Примерно в середине мая 1566 года герцог Альба, Хуан Манрике и герцог де Осуна явились к Елизавете и сообщили, что у её предшественниц, испанских королев, был неизменный обычай составлять завещания на шестом месяце беременности, и стали умолять королеву, чтобы она соблюла этот обычай. Елизавета приняла их с величайшей любезностью и сразу же согласилась на это предложение. Фуркево, однако, сильно возмутился, когда услышал об этом, ибо, по его словам, это было неслыханным и постыдным предложением в ситуации королевы. Ещё во время своей болезни в 1564 году Елизавета составила завещание, в котором по желанию мужа завещала всё, чем владела, Екатерине Медичи. Этот документ, как было известно Фуркево, всё ещё существовал, и ему, несомненно, казалось ненужным заставлять королеву изменить завещание.

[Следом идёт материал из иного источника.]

Definition credentials_for (host : string) : Credentials :=
  mkCredentials host 8080 "hive" "default" "alice" None.

(** A driver that was never opened. *)
Definition fresh (host : string) : State :=
  mkState (credentials_for host) None [] [] 0.

Definition client : Client :=
  mkClient 0 (connOptions (credentials_for "localhost")).

(** The same driver after a successful [open]. *)
Definition opened : State :=
  mkState (credentials_for "localhost") (Some (Resolved client))
          [connOptions (credentials_for "localhost")] [] 0.

Definition no_options : QueryOptions := mkQueryOptions None.

End Sample.

(** A second environment: the connection opens but the engine fails every
    statement. *)

Module Outage.

Definition unavailable : JsError := mkError 4 "503 Service Unavailable".

Definition engine (db : Client) (history : list string) (q : string) : Response :=
  mkResponse [] (Some (Some unavailable)).

#[export] Instance collaborators : Collaborators := {
  prepareMessage := fun text => NSDatabase.mkMessage text 0;
  getId := fun c => user c +:+ "@" +:+ host c;
  generateId := fun n => "result-" +:+ pretty n;
  statements := QueryParser.statements;
  construct := fun _ _ => None;
  execute := engine
}.

End Outage.

(** * Properties *)

(** ** Connection wrapper *)

Section ConnectionFacts.

Context `{Collaborators}.

Lemma open_existing (s : State) (p : Promise Client) :
  connection s = Some p -> open s = (p, s).
Proof. intros Hc. unfold open. now rewrite Hc. Qed.

Lemma open_fresh_ok (s : State) :
  connection s = None ->
  construct (ctor_log s) (connOptions (credentials s)) = None ->
  let conn := mkClient (List.length (ctor_log s)) (connOptions (credentials s)) in
  open s = (Resolved conn,
            set_connection (Some (Resolved conn))
              (log_ctor (connOptions (credentials s)) s)).
Proof. intros Hc Hk. unfold open. now rewrite Hc, Hk. Qed.

Lemma open_fresh_throws (s : State) (e : JsError) :
  connection s = None ->
  construct (ctor_log s) (connOptions (credentials s)) = Some e ->
  open s = (Rejected e, log_ctor (connOptions (credentials s)) s).
Proof. intros Hc Hk. unfold open. now rewrite Hc, Hk. Qed.

(** A successful [open] leaves the resolved handle memoized. *)
Lemma open_resolved_memoized (s s1 : State) (db : Client) :
  open s = (Resolved db, s1) -> connection s1 = Some (Resolved db).
Proof.
  unfold open. destruct (connection s) as [p|] eqn:Hc.
  - unfold promise. intros [= -> ->]. exact Hc.
  - destruct (construct _ _); unfold reject, promise; intros [= <- <-]; reflexivity.
Qed.

(** C6: when a handle is memoized, [open] returns it and leaves the
    driver and the constructor log untouched; hence a second [open]
    after a successful one resolves to the very same client instance. *)
Theorem open_returns_memoized_handle (s s1 : State) (r : Promise Client) :
  open s = (r, s1) ->
  (forall p, connection s = Some p -> r = p /\ s1 = s) /\
  (forall db, r = Resolved db ->
     open s1 = (Resolved db, s1) /\ ctor_log (snd (open s1)) = ctor_log s1).
Proof.
  intros Hopen. split.
  - intros p Hc. rewrite (open_existing s p Hc) in Hopen.
    now inversion Hopen.
  - intros db ->. pose proof (open_resolved_memoized _ _ _ Hopen) as Hm.
    rewrite (open_existing _ _ Hm). split; reflexivity.
Qed.

(** C7: when no handle is memoized and the client constructor throws,
    [open] is rejected with the thrown error and [connection] stays
    unset, so the next [open] calls the constructor again. *)
Theorem open_rejects_when_constructor_throws (s : State) (e : JsError) :
  connection s = None ->
  construct (ctor_log s) (connOptions (credentials s)) = Some e ->
  exists s1,
    open s = (Rejected e, s1) /\
    connection s1 = None /\
    ctor_log s1 = ctor_log s ++ [connOptions (credentials s)] /\
    ctor_log (snd (open s1)) = ctor_log s1 ++ [connOptions (credentials s1)].
Proof.
  intros Hc Hk. eexists. split; [apply (open_fresh_throws s e Hc Hk)|].
  split; [exact Hc|]. split; [reflexivity|].
  unfold open. simpl. rewrite Hc. clear Hk.
  destruct (construct _ _); reflexivity.
Qed.

(** C8: [close] on a driver without a memoized handle resolves and
    changes nothing; on a driver whose handle was opened it awaits the
    handle, resolves, and leaves [connection] unset. *)
Theorem close_releases_handle (s : State) :
  (connection s = None -> close s = (Resolved tt, s)) /\
  (forall s0 db,
     open s0 = (Resolved db, s) ->
     close s = (Resolved tt, set_connection None s) /\
     connection (snd (close s)) = None /\
     ctor_log (snd (close s)) = ctor_log s /\
     exec_log (snd (close s)) = exec_log s).
Proof.
  split.
  - intros Hc. unfold close. now rewrite Hc.
  - intros s0 db Hopen. apply open_resolved_memoized in Hopen.
    unfold close. rewrite Hopen. repeat split.
Qed.

End ConnectionFacts.

(** ** Explorer adapter *)

(** C9: a schema node has exactly the two static groups "Tables" and
    "Views", tagged with the child types table and view; a node whose tag
    is none of connection, connected-connection, schema, table, view and
    resource-group has no children. *)
Theorem getChildrenForItem_static (c : Credentials) (item parent : Item) :
  (item_type item = SCHEMA ->
     getChildrenForItem c item parent =
       items [ mkChildItem "Tables" RESOURCE_GROUP "folder" TABLE;
               mkChildItem "Views" RESOURCE_GROUP "folder" VIEW ]) /\
  (item_type item <> CONNECTION ->
   item_type item <> CONNECTED_CONNECTION ->
   item_type item <> SCHEMA ->
   item_type item <> TABLE ->
   item_type item <> VIEW ->
   item_type item <> RESOURCE_GROUP ->
     getChildrenForItem c item parent = items []).
Proof.
  unfold getChildrenForItem. split.
  - intros ->. reflexivity.
  - intros. destruct (item_type item); congruence.
Qed.

(** ** Result translation *)

Section TranslationFacts.

Lemma js_set_dom (key : string) (value : JsValue) (data : RowRecord) :
  key <> "__proto__" -> dom (js_set key value data) = {[ key ]} ∪ dom data.
Proof.
  intros Hk. unfold js_set. destruct (decide _); [done|].
  apply dom_insert_L.
Qed.

Lemma row_forEach_dom (columns : list Column) :
  "__proto__" ∉ map name columns ->
  forall (row : list JsValue) (idx : nat) (data : RowRecord),
    idx + List.length row <= List.length columns ->
    exists data',
      row_forEach columns idx row data = Some data' /\
      dom data' =
        dom data ∪ column_names (take (List.length row) (drop idx columns)).
Proof.
  intros Hproto. induction row as [|value rest IH]; intros idx data Hlen.
  - exists data. split; [reflexivity|]. simpl. unfold column_names.
    rewrite take_0. simpl. now rewrite (right_id_L ∅ (∪)).
  - simpl in Hlen. simpl.
    destruct (columns !! idx) as [col|] eqn:Hcol.
    2:{ apply lookup_ge_None in Hcol. lia. }
    destruct (IH (S idx) (js_set (name col) value data)) as (data' & Hrun & Hdom);
      [lia|].
    exists data'. split; [exact Hrun|]. rewrite Hdom.
    assert (Hne : name col <> "__proto__").
    { intros Heq. apply Hproto. rewrite <- Heq.
      apply list_elem_of_fmap. exists col. split; [reflexivity|].
      eapply list_elem_of_lookup_2; eauto. }
    rewrite (js_set_dom _ _ _ Hne).
    rewrite (drop_S columns col idx Hcol). unfold column_names. simpl.
    rewrite (comm_L (∪) {[name col]} (dom data)).
    now rewrite <- (assoc_L (∪)).
Qed.

Lemma row_forEach_keys (columns : list Column) (row : list JsValue) :
  "__proto__" ∉ map name columns ->
  List.length row = List.length columns ->
  exists data,
    row_forEach columns 0 row ∅ = Some data /\ dom data = column_names columns.
Proof.
  intros Hproto Hlen.
  destruct (row_forEach_dom columns Hproto row 0 ∅) as (data & Hrun & Hdom);
    [lia|].
  exists data. split; [exact Hrun|]. rewrite Hdom, dom_empty_L, Hlen.
  rewrite drop_0, firstn_all. now rewrite (left_id_L ∅ (∪)).
Qed.

Lemma rows_forEach_keys (columns : list Column) :
  "__proto__" ∉ map name columns ->
  forall (rows : list (list JsValue)) (acc : list RowRecord),
    Forall (fun row => List.length row = List.length columns) rows ->
    Forall (fun data => dom data = column_names columns) acc ->
    exists acc',
      rows_forEach columns rows acc = (acc', false) /\
      Forall (fun data => dom data = column_names columns) acc'.
Proof.
  intros Hproto. induction rows as [|row rest IH]; intros acc Hrows Hacc.
  - exists acc. split; [reflexivity | exact Hacc].
  - inversion Hrows as [|? ? Hrow Hrest]; subst. simpl.
    destruct (row_forEach_keys columns row Hproto Hrow) as (data & -> & Hdom).
    apply IH; [exact Hrest|].
    apply Forall_app. split; [exact Hacc|]. now constructor.
Qed.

– Я высказал свои соображения Её Величеству, – писал настырный посол, – и снова напомнил ей о том, чем она обязана королю и Вам, мадам, предположив, что, возможно, было бы желательно, чтобы она снова по новому завещанию оставила всё тем, кого любила.

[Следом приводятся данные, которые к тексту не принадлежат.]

Import Algorithms Plotting Summary ArrayFacts Shape Columns Rows Sign.
Local Open Scope float_scope.
Context `{Params} `{Numerics}.

Lemma summaries_inv (cv : Curves) (s : Summaries) :
  summaries cv = Some s ->
  forall v, min_axis0 (curve v cv) = Some (min_run v s).
Proof.
  unfold summaries.
  destruct (min_axis0 (cpso cv)) as [a1|] eqn:E1; [|discriminate].
  destruct (min_axis0 (spso cv)) as [a2|] eqn:E2; [|discriminate].
  destruct (min_axis0 (hcpso cv)) as [a3|] eqn:E3; [|discriminate].
  destruct (min_axis0 (epso cv)) as [a4|] eqn:E4; [|discriminate].
  cbv zeta.
  destruct (np.map_opt math_log (mean_axis1 (cpso cv))); [|discriminate].
  destruct (np.map_opt math_log (mean_axis1 (spso cv))); [|discriminate].
  destruct (np.map_opt math_log (mean_axis1 (hcpso cv))); [|discriminate].
  destruct (np.map_opt math_log (mean_axis1 (epso cv))); [|discriminate].
  intros [= <-] v. destruct v; simpl; assumption.
Qed.

Lemma plot_non_increasing (u : np.stream) (f : list float -> float) (st st' : Store)
  (cv : Curves) :
  numeric f (swarm st) -> plot u f st = Some (cv, st') ->
  numeric f (swarm st') /\
  forall v c col, (c < num_runs)%nat -> np.column (curve v cv) c = Some col ->
    non_increasing col = true.
Proof.
  intros Hn Hp. pose proof (plot_curves _ _ _ _ _ Hp) as Hc. unfold plot in Hp.
  destruct (plot_runs_columns u f (fun st => numeric f (swarm st))
              (fun _ col => non_increasing (firstn num_iterations col) = true)
              (fun run cv0 st0 cv1 st1 => plot_run_non_increasing u f run cv0 cv1 st0 st1)
              _ _ _ _ _ (seq_NoDup _ _) Hn Hp) as [Hn' Hq].
  split; [exact Hn'|]. intros v c col Hlt Hcol.
  specialize (Hq c v col (proj2 (in_seq _ _ _) (conj (Nat.le_0_l _) Hlt)) Hcol).
  rewrite firstn_all2 in Hq; [exact Hq|].
  rewrite (column_length _ _ _ Hcol). destruct (curve_fit v cv Hc) as [-> _]. lia.
Qed.

(** X21: When no personal best costs NaN as [plot] starts, no curve rises, and
    the minimum of each run that [plot] takes for its table is the cost of
    the last iteration of that run. *)
Theorem min_run_is_the_last_cost
  (u : np.stream) (f : np.vec -> float) (st st' : Store) (cv : Curves) (s : Summaries)
  (v : Variant) :
  numeric f (swarm st) -> (0 < num_iterations)%nat ->
  plot u f st = Some (cv, st') -> summaries cv = Some s ->
  nth_error (curve v cv) (num_iterations - 1) = Some (min_run v s) /\
  forall c col, (c < num_runs)%nat -> np.column (curve v cv) c = Some col ->
    non_increasing col = true.
Proof.
  intros Hn Hi Hp Hs. destruct (plot_non_increasing _ _ _ _ _ Hn Hp) as [_ Hq].
  split; [|apply Hq].
  pose proof (curve_fit v cv (plot_curves _ _ _ _ _ Hp)) as Hc.
  destruct (shape_nth_some _ _ _ (num_iterations - 1) Hc) as [row [Hrow _]]; [lia|].
  rewrite Hrow. f_equal. symmetry.
  eapply min_axis0_last; eauto. now apply summaries_inv.
Qed.

End Tables.

(** ** A cost of zero *)

Section Zero.

Import Algorithms Plotting Summary ArrayFacts Shape Columns Rows Sign.
Local Open Scope float_scope.
Context `{Params} `{Numerics}.

(** [math.log] raises on the mean of a row of zeros. *)
Lemma log_mean_zeros (m : list (list float)) (row : list float) :
  (forall r, zeros r -> (add_reduce r =? 0) = true) ->
  (0 <? Py.float_of_nat num_runs) = true ->
  In row m -> length row = num_runs -> zeros row ->
  np.map_opt math_log (mean_axis1 m) = None.
Proof.
  intros Hs Hr Hin Hl Hz. unfold mean_axis1.
  apply (map_opt_none _ _ (mean row)).
  - apply in_map. exact Hin.
  - unfold math_log, mean. rewrite Hl, zero_over_positive; auto.
Qed.

(** From a swarm that holds a zero cost, a runner records zeros. *)
Lemma runner_zero (v : Variant) (u : np.stream) (run : nat) (f : list float -> float)
  (st st' : Store) (m : list (list float)) :
  (forall x, (0 <=? f x) = true) -> at_zero f st ->
  run_variant v u run f st = Some (m, st') ->
  at_zero f st' /\
  forall col, np.column m run = Some col -> zeros (firstn num_iterations col).
Proof.
  intros Hf [gb0 [Hl0 Hz0]] Hr.
  destruct (runner_last _ _ _ _ _ _ _ _ Hl0 Hr) as [vals [gb' [Hcol [Hd [Hl' Hlast]]]]].
  destruct (descending_last _ _ Hd) as [Hge Hle].
  specialize (Hle (proj1 (F64.leb_not_nan _ _ Hz0))). rewrite <- Hlast in *.
  split.
  - exists gb'. split; [exact Hl'|]. eapply F64.leb_trans; eauto.
  - intros col Hc. rewrite (Hcol _ Hc). unfold zeros.
    pose proof (descending_Forall _ _ Hd) as Hup.
    rewrite Forall_forall in *. intros c Hin. apply eqb_of_leb.
    + eapply F64.leb_trans; [apply Hup; exact Hin|exact Hz0].
    + eapply F64.leb_trans; [apply Hf|apply Hge; exact Hin].
Qed.

Lemma plot_run_zero (u : np.stream) (f : list float -> float) (run : nat)
  (cv cv' : Curves) (st st' : Store) :
  (forall x, (0 <=? f x) = true) -> at_zero f st ->
  plot_run u f run (cv, st) = Some (cv', st') ->
  at_zero f st' /\
  forall v col, np.column (curve v cv') run = Some col -> zeros (firstn num_iterations col).
Proof.
  intros Hf Hz Hp. destruct (plot_run_inv _ _ _ _ _ _ _ Hp)
    as [m1 [st1 [m2 [st2 [m3 [st3 [m4 [col1 [col2 [col3 [col4 Hr]]]]]]]]]]].
  destruct Hr as [R1 [R2 [R3 [R4 [C1 [C2 [C3 [C4 [S1 [S2 [S3 S4]]]]]]]]]]].
  destruct (runner_zero _ _ _ _ _ _ _ Hf Hz R1) as [Z1 Q1].
  destruct (runner_zero _ _ _ _ _ _ _ Hf Z1 R2) as [Z2 Q2].
  destruct (runner_zero _ _ _ _ _ _ _ Hf Z2 R3) as [Z3 Q3].
  destruct (runner_zero _ _ _ _ _ _ _ Hf Z3 R4) as [Z4 Q4].
  split; [exact Z4|]. intros v col Hc. destruct v; simpl in Hc.
  - rewrite (set_column_column _ _ _ _ S1) in Hc. injection Hc as <-. auto.
  - rewrite (set_column_column _ _ _ _ S2) in Hc. injection Hc as <-. auto.
  - rewrite (set_column_column _ _ _ _ S3) in Hc. injection Hc as <-. auto.
  - rewrite (set_column_column _ _ _ _ S4) in Hc. injection Hc as <-. auto.
Qed.

(** The first pass, when CPSO records a cost that is not above zero: the
    last cost CPSO records is zero, and so is the least cost of the swarm
    the pass leaves. *)
Lemma first_pass_zero (u : np.stream) (f : list float -> float) (run : nat)
  (cv cv' : Curves) (st st' : Store) (col : list float) (t : nat) (c : float) :
  (forall x, (0 <=? f x) = true) ->
  plot_run u f run (cv, st) = Some (cv', st') ->
  np.column (cpso cv') run = Some col -> length col = num_iterations ->
  nth_error col t = Some c -> (c <=? 0) = true ->
  at_zero f st' /\ (last col 0 =? 0) = true.
Proof.
  intros Hf Hp Hcol Hlen Ht Hc. destruct (plot_run_inv _ _ _ _ _ _ _ Hp)
    as [m1 [st1 [m2 [st2 [m3 [st3 [m4 [col1 [col2 [col3 [col4 Hr]]]]]]]]]]].
  destruct Hr as [R1 [R2 [R3 [R4 [C1 [C2 [C3 [C4 [S1 [S2 [S3 S4]]]]]]]]]]].
  rewrite (set_column_column _ _ _ _ S1) in Hcol. injection Hcol as <-.
  destruct (runner_collect _ _ _ _ _ _ _ R1) as [v1 [Hc1 Hcol1]].
  pose proof (Hcol1 _ C1) as Ev. rewrite firstn_all2 in Ev by lia. subst v1.
  assert (Hnum : forall sw, numeric f sw).
  { intros sw. apply Forall_forall. intros p _. now destruct (F64.leb_not_nan _ _ (Hf p)). }
  assert (Hg : exists gb0, least f (swarm st) gb0).
  { destruct num_iterations as [|n] eqn:En.
    - destruct col1; [destruct t; discriminate|discriminate].
    - cbn [seq collect] in Hc1. simpl variant_start in Hc1.
      destruct (compute_global_best u _ f (swarm st)) as [[gb sw1]|] eqn:Ecg; [|discriminate].
      unfold compute_global_best in Ecg.
      destruct (select_global_best f (swarm st)) as [gb0|] eqn:Es; [|discriminate].
      exists gb0. apply select_inv; auto. }
  destruct Hg as [gb0 Hl0].
  destruct (runner_last _ _ _ _ _ _ _ _ Hl0 R1) as [w1 [g1 [Hw1 [D1 [L1 E1]]]]].
  pose proof (Hw1 _ C1) as Ew. rewrite firstn_all2 in Ew by lia. subst w1.
  destruct (descending_last _ _ D1) as [Hge _].
  assert (Hlast : (f g1 <=? 0) = true).
  { rewrite E1. eapply F64.leb_trans; [|exact Hc].
    rewrite Forall_forall in Hge. apply Hge. eapply nth_error_In; eauto. }
  assert (Z1 : at_zero f st1) by (exists g1; auto).
  destruct (runner_zero _ _ _ _ _ _ _ Hf Z1 R2) as [Z2 _].
  destruct (runner_zero _ _ _ _ _ _ _ Hf Z2 R3) as [Z3 _].
  destruct (runner_zero _ _ _ _ _ _ _ Hf Z3 R4) as [Z4 _].
  split; [exact Z4|].
  assert (El : last col1 0 = f g1).
  { rewrite E1. destruct col1 as [|x l]; [destruct t; discriminate|].
    now rewrite !last_cons. }
  rewrite El. apply eqb_of_leb; auto.
Qed.

Lemma plot_runs_frame (u : np.stream) (f : list float -> float) (v : Variant) (c : nat)
  (range : list nat) :
  forall cv st cv' st',
    ~ In c range -> plot_runs u f range (cv, st) = Some (cv', st') ->
    np.column (curve v cv') c = np.column (curve v cv) c.
Proof.
  induction range as [|r rest IH]; intros cv st cv' st' Hn; cbn [plot_runs].
  - intros [= <- <-]. reflexivity.
  - destruct (plot_run u f r (cv, st)) as [[cv1 st1]|] eqn:E1; [|discriminate].
    intros Hrest. rewrite (IH _ _ _ _ (fun C => Hn (or_intror C)) Hrest).
    eapply plot_run_columns; eauto. intros ->. apply Hn. now left.
Qed.

(** X22: The objective is nowhere negative: once CPSO has recorded a cost of
    zero in the first run, every cost recorded after it is zero, the mean of
    the last iteration is zero and [math.log] raises; [plot] fails before
    it plots anything. *)
Theorem plot_raises_once_a_cost_is_zero
  (u : np.stream) (f : np.vec -> float) (st st' : Store) (cv : Curves) (t : nat) (c : float) :
  (forall r, zeros r -> (add_reduce r =? 0) = true) ->
  (0 <? Py.float_of_nat num_runs) = true ->
  (forall x, (0 <=? f x) = true) ->
  plot u f st = Some (cv, st') ->
  cell (cpso cv) t 0 = Some c -> (c <=? 0) = true ->
  summaries cv = None.
Proof.
  intros Hsum Hruns Hf Hp Hcell Hc.
  pose proof (plot_curves _ _ _ _ _ Hp) as Hfit.
  pose proof (curve_fit CPSO cv Hfit) as Hshape. simpl in Hshape.
  assert (Ht : (t < num_iterations)%nat).
  { unfold cell in Hcell. destruct (nth_error (cpso cv) t) eqn:E; [|discriminate].
    destruct Hshape as [<- _]. apply nth_error_Some. congruence. }
  assert (HR : (0 < num_runs)%nat).
  { destruct num_runs; [discriminate Hruns|lia]. }
  unfold plot in Hp. destruct num_runs as [|R] eqn:ER; [lia|]. rewrite <- ER in *.
  rewrite ER in Hp. cbn [seq plot_runs] in Hp. rewrite <- ER in Hp.
  destruct (plot_run u f 0 _) as [[cv1 st1]|] eqn:E1; [|discriminate].
  destruct (column_some _ 0 _ _ Hshape HR) as [col [Ecol Lcol]].
  assert (Ecol1 : np.column (cpso cv1) 0 = Some col).
  { rewrite <- Ecol. symmetry. apply (plot_runs_frame u f CPSO 0 _ _ _ _ _) with (2 := Hp).
    intros C. apply in_seq in C. lia. }
  assert (Hnth : nth_error col t = Some c).
  { rewrite (column_nth _ _ _ _ Ecol). exact Hcell. }
  destruct (first_pass_zero _ _ _ _ _ _ _ _ _ _ Hf E1 Ecol1 Lcol Hnth Hc) as [Z1 Hlast].
  destruct (plot_runs_columns u f (at_zero f)
              (fun _ col => zeros (firstn num_iterations col))
              (fun run cv0 st0 cv2 st2 Hz Hr => plot_run_zero u f run cv0 cv2 st0 st2 Hf Hz Hr)
              _ _ _ _ _ (seq_NoDup _ _) Z1 Hp) as [_ Hq].
  destruct (shape_nth_some _ _ _ (num_iterations - 1) Hshape) as [row [Hrow Lrow]]; [lia|].
  assert (Hz : zeros row).
  { apply Forall_nth_error. intros r x Hx.
    assert (Hr : (r < num_runs)%nat) by (rewrite <- Lrow; apply nth_error_Some; congruence).
    destruct (column_some _ r _ _ Hshape Hr) as [colr [Ecolr Lcolr]].
    assert (Hxc : nth_error colr (num_iterations - 1) = Some x).
    { rewrite (column_nth _ _ _ _ Ecolr). unfold cell. rewrite Hrow. exact Hx. }
    destruct r as [|r].
    - rewrite Ecol in Ecolr. injection Ecolr as <-.
      rewrite <- Lcol, (last_nth col 0) in Hxc by (destruct col; simpl in *; [lia|discriminate]).
      injection Hxc as <-. exact Hlast.
    - assert (Hin : In (S r) (seq 1 R)) by (apply in_seq; lia).
      specialize (Hq (S r) CPSO colr Hin Ecolr).
      rewrite firstn_all2 in Hq by lia. unfold zeros in Hq.
      rewrite Forall_forall in Hq. apply Hq. eapply nth_error_In; eauto. }
  assert (Hlog : np.map_opt math_log (mean_axis1 (cpso cv)) = None).
  { eapply log_mean_zeros; eauto. eapply nth_error_In; eauto. }
  unfold summaries. cbv zeta.
  destruct (min_axis0 (cpso cv)); [|reflexivity].
  destruct (min_axis0 (spso cv)); [|reflexivity].
  destruct (min_axis0 (hcpso cv)); [|reflexivity].
  destruct (min_axis0 (epso cv)); [|reflexivity].
  rewrite Hlog. reflexivity.
Qed.

End Zero.

(** ** The further properties at the runs above *)

Section AtTrials.

Import Instances.
Local Open Scope float_scope.
#[local] Existing Instance Study.study.

Lemma existsb_Exists {A : Type} (p : A -> bool) (l : list A) :
  existsb p l = true -> Exists (fun x => p x = true) l.
Proof.
  intros He. apply existsb_exists in He. apply Exists_exists. exact He.
Qed.

Lemma forallb_Forall_false {A : Type} (p : A -> bool) (l : list A) :
  forallb (fun x => negb (p x)) l = true -> Forall (fun x => p x = false) l.
Proof.
  intros Hf. apply Forall_forall. intros x Hx.
  rewrite forallb_forall in Hf. specialize (Hf x Hx). now destruct (p x).
Qed.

– Когда я диктовала упомянутое завещание ранее, – возразила Елизавета, – моё тело было так измучено болью, что я не знала, что завещала, но на этот раз я посоветуюсь и подумаю об этом.

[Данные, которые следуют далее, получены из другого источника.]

(** * GitStory 2025: scoring, aggregation and archetype classification

    A shallow embedding of [src/services/scoringAlgorithms.ts] and of the
    aggregation, selection and classification code of
    [src/services/githubService.ts], with the properties of the
    specification stated and settled against it.

    Conventions of the embedding.
    - Counts read from the GitHub API (stars, forks, commits, ...) are
      integers: [Z].
    - Timestamps ([new Date(s)] compared with [>=], [getTime()]) are the
      millisecond count since the epoch: [Z].  [new Date('2025-01-01')] is
      UTC midnight, [year2025Start] below.
    - Repository scores go through [Math.log10]; JavaScript numbers are
      modelled there by the real numbers of the Standard Library, without
      rounding.  Where rounding decides a property, both scorers are
      repeated on binary64 floats ([ScoringAlgorithmsDouble],
      [GithubServiceDouble]).
    - Ratios of counts compared with a decimal threshold, and language
      weights (multiples of one half), are exact rationals: [Q].
    - A value that may be [null]/[undefined] is an [option]; a string is
      truthy when it is not empty.  Strings are sequences of 8-bit
      characters: [trim] and [length] are JavaScript's on ASCII text.
    - The two source files each carry their own [calculateArchetype] and
      [calculateRepoScore]; they are kept apart in the modules
      [ScoringAlgorithms] and [GithubService]. *)

From Stdlib Require Import ZArith QArith Reals Lra Lia List Bool.
From Stdlib Require Import Sorted Permutation.
From Stdlib Require Import Ascii String DecimalString Qround.
From Stdlib Require Import Floats.
Import ListNotations.

Open Scope Z_scope.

Фуркево добавил, что он не осмеливался больше давить на королеву по этому вопросу, но посоветовал Екатерине написать своей дочери. Очевидно, что Елизавета не была удовлетворена своим завещанием от 1564 года и намеревалась внести некоторые изменения. Графине де Круа, хранительнице мантий, и Хуану Манрике было приказано провести инвентаризацию её драгоценностей, гардероба и мебели. Оформление же завещания было поручено духовнику Елизаветы, брату Луису де Пачеко, который составил документ в соответствии с переданными ему инструкциями и отдал его на подпись королю и королеве. Публичное подписание документа было отложено до прибытия их величеств в Эль-Боске-де-Сеговию, где должна была произойти коронация Елизаветы. Тем временем при её дворе произошли важные перемены. Графиня де Уренья подала в отставку с поста главной камеристки королевы и её место заняла герцогиня Альба. Причины отставки графини нигде не указаны. Возможно, её вынудил к этому преклонный возраст, из-за которого она неспособна была принимать участие во всех официальных церемониях, положенные тому, кто занимал этот пост, или разногласия, которые всегда существовали между ней и герцогиней Альбой. Надменную и честолюбивую супругу герцога Альбы оскорбляла необходимость уступать место во время придворных церемоний кому-либо. Правда, есть ещё одно предположение, что, поскольку отставка главной камеристки совпала с приказом королевы составить списки её имущества под контролем хранительницы мантий, возможно, король был недоволен тем, как графиня де Уренья справлялась со своими обязанностями. Назначение герцогини Альбы вызвало большое неудовольствие Екатерины Медичи, которое она высказала в письме к Фуркево:

– Мы должны постараться принять ту, которая была назначена на должность, недавно оставленную графиней де Уреньей, со всей возможной любезностью, поскольку власть имущим было угодно выдвинуть её кандидатуру. Однако хочется верить, что это назначение было произведено с полной санкции и согласия королевы, моей дочери.